A veteran of the Second Lebanon War who did his army service in a combat unit, he says he exemplifies the frustration of many young Ethiopians who serve the country without getting anything back in return.
“After all these things, this country gives me racism and police action,” Jacob said. “It’s very sad for me.”
Sium-Aaron insists that the emerging Ethiopian protest movement aims at uniting all Israelis: blacks and whites, immigrants and those born in Israel.
Sium-Aaron says that it “is not only for us, it’s for the country, too.” She reasoned that Ethiopians are currently seen as a very loyal minority to the state, and more committed than other demographics to army service — but that this enthusiasm could dissipate.
“If people here aren’t respected, they won’t serve the country in the same way,” she said. “There will be chaos.”
The protests have spurred conversation and tension in Kiryat Malachi. In the town center, some non-Ethiopians saw the apartment discrimination as clear-cut racism. Businessman Moshe Lavi said that residents accused of barring Ethiopians should publicly apologize. Otherwise, “it won’t end quietly,” he said. Artist Lilly Ezra says she supports the protesters and that they are “absolutely right 100%.”
Others insisted they are not racists. But they conceded that they understand why some Israelis would not want Ethiopians living in their apartment buildings.
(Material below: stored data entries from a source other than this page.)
(** The loop from the end of the prefix [pre] of the argument on reads
    the tokens of the rest. *)
Lemma option_X_loop_tokens fuel pre suf acc :
  String.length suf + 1 <= fuel ->
  option_X_loop argparse_int fuel (String.append pre suf) (String.length pre) acc
  = Some (if length acc + length (comma_tokens suf) <=? 3
          then option_map (app acc) (window_sizes_of argparse_int (comma_tokens suf))
          else None).
Proof using Type.
  revert pre suf acc. induction fuel as [|fuel IH]; intros pre suf acc Hfuel; [lia|].
  cbn [option_X_loop]. cbv zeta.
  pose proof (comma_tokens_length suf) as Hne.
  destruct (3 <=? length acc) eqn:E3.
  { apply Nat.leb_le in E3.
    destruct (length acc + length (comma_tokens suf) <=? 3) eqn:E; [bool_lia|reflexivity]. }
  apply Nat.leb_gt in E3.
  rewrite find_first_of_append, string_length_append.
  destruct (find_first_of suf "," 0) as [q|] eqn:Ef; cbn [option_map].
  - destruct (first_token suf q Ef) as (t & rest & -> & Hq & Htok & Hsub).
    rewrite string_length_append in *. cbn [String.length] in *.
    replace (Nat.min (String.length pre + q)
               (String.length pre + (String.length t + S (String.length rest))))
      with (String.length pre + q) by lia.
    replace (String.length pre + q - String.length pre) with q by lia.
    rewrite substring_append, Hsub, Htok. cbn [window_sizes_of length].
    unfold window_size_of at 1.
    destruct (argparse_int t) as [wsize|].
    2: { destruct (_ <=? 3); reflexivity. }
    destruct (wsize <? 1)%Z; [destruct (_ <=? 3); reflexivity|].
    destruct (windowSizeLimit <? wsize)%Z; [destruct (_ <=? 3); reflexivity|].
    replace (String.length pre + q <? String.length pre
                                       + (String.length t + S (String.length rest)))
      with true by (symmetry; apply Nat.ltb_lt; lia).
    replace (String.length pre + q + 1)
      with (String.length (String.append pre (String.append t (String.String "," String.EmptyString)))).
    2: { rewrite !string_length_append. simpl. lia. }
    replace (String.append pre (String.append t (String.String "," rest)))
      with (String.append
              (String.append pre (String.append t (String.String "," String.EmptyString)))
              rest).
    2: { rewrite !string_append_assoc. reflexivity. }
    rewrite IH by lia. rewrite length_app. cbn [length].
    replace (length acc + 1 + length (comma_tokens rest))
      with (length acc + S (length (comma_tokens rest))) by lia.
    destruct (_ <=? 3); [|reflexivity].
    destruct (window_sizes_of argparse_int (comma_tokens rest)) as [l|];
      cbn [option_map]; [|reflexivity].
    rewrite <- app_assoc. reflexivity.
  - destruct (last_token suf Ef) as [Htok Hsub].
    replace (Nat.min (String.length pre + String.length suf)
               (String.length pre + String.length suf))
      with (String.length pre + String.length suf) by lia.
    replace (String.length pre + String.length suf - String.length pre)
      with (String.length suf) by lia.
    rewrite substring_append, Hsub, Htok. cbn [window_sizes_of length].
    replace (length acc + 1 <=? 3) with true by (symmetry; apply Nat.leb_le; lia).
    unfold window_size_of.
    destruct (argparse_int suf) as [wsize|]; [|reflexivity].
    destruct (wsize <? 1)%Z; [reflexivity|].
    destruct (windowSizeLimit <? wsize)%Z; [reflexivity|].
    rewrite Nat.ltb_irrefl. reflexivity.
Qed.

(** X20. For every argument of the option [-X], the loop that reads
    the window sizes ends within as many turns as the argument has
    characters, plus one.  It accepts the argument when it is a list of
    one to three tokens separated by commas, each of which
    [argparse_int] reads as an integer between 1 and [windowSizeLimit],
    and then leaves these integers in their order; it refuses every
    other argument. *)
Theorem option_X_tokens (arg : String.string) :
  option_X argparse_int (S (String.length arg)) arg
  = Some (if length (comma_tokens arg) <=? 3
          then window_sizes_of argparse_int (comma_tokens arg)
          else None)
  /\ forall multiWindowSize,
       option_X argparse_int (S (String.length arg)) arg = Some (Some multiWindowSize) ->
       1 <= length multiWindowSize <= 3
       /\ Forall (fun wsize => window_size_ok wsize = true) multiWindowSize.
Proof using Type.
  unfold option_X. split.
  - pose proof (option_X_loop_tokens (S (String.length arg)) String.EmptyString arg []
                  ltac:(lia)) as H.
    cbn [String.append String.length length Nat.add] in H. rewrite H.
    destruct (_ <=? 3); [|reflexivity].
    destruct (window_sizes_of argparse_int (comma_tokens arg)); reflexivity.
  - intros l Hl.
    destruct (option_X_loop_ends (S (String.length arg)) arg 0 [])
      as (r & Hr & Hinv); [lia|lia|].
    rewrite Hr in Hl. injection Hl as ->.
    destruct (Hinv l eq_refl) as [Hlen Hall].
    simpl in Hlen. split; [lia|]. apply Hall. constructor.
Qed.
End OptionXLoop.

(** ** isolate-bg: the samples of the output *)

Section Written.
Context {T : Type} `{!Inhabited T}.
An Israeli-born shopkeeper who declined to give her name because local tensions are running so high said that Ethiopians should become more like Israeli-born people. She said Ethiopians do not cook or act the same as other Israelis.
“Their culture is so different, and they don’t know how to be with us,” she said. “[We] want to teach them a different way, but they don’t want it…. Nobody wants Ethiopians in their building.”
The same split reaction to Ethiopians apparently exists at the highest levels of Israel’s government. When Ethiopian activist Gadi Desta said that there were incidents of “apartheid” in Israel, Immigration and Absorption Minister Sofa Landver rebuked him for not appreciating what his new home had given him.
“You need to be grateful for what you have received,” said Landver, an immigrant from Russia.
President Shimon Peres responded by noting the contribution that Ethiopians have made to society.
“We, the State of Israel, should say thank you to immigrants from Ethiopia,” Peres said, “and not vice versa.”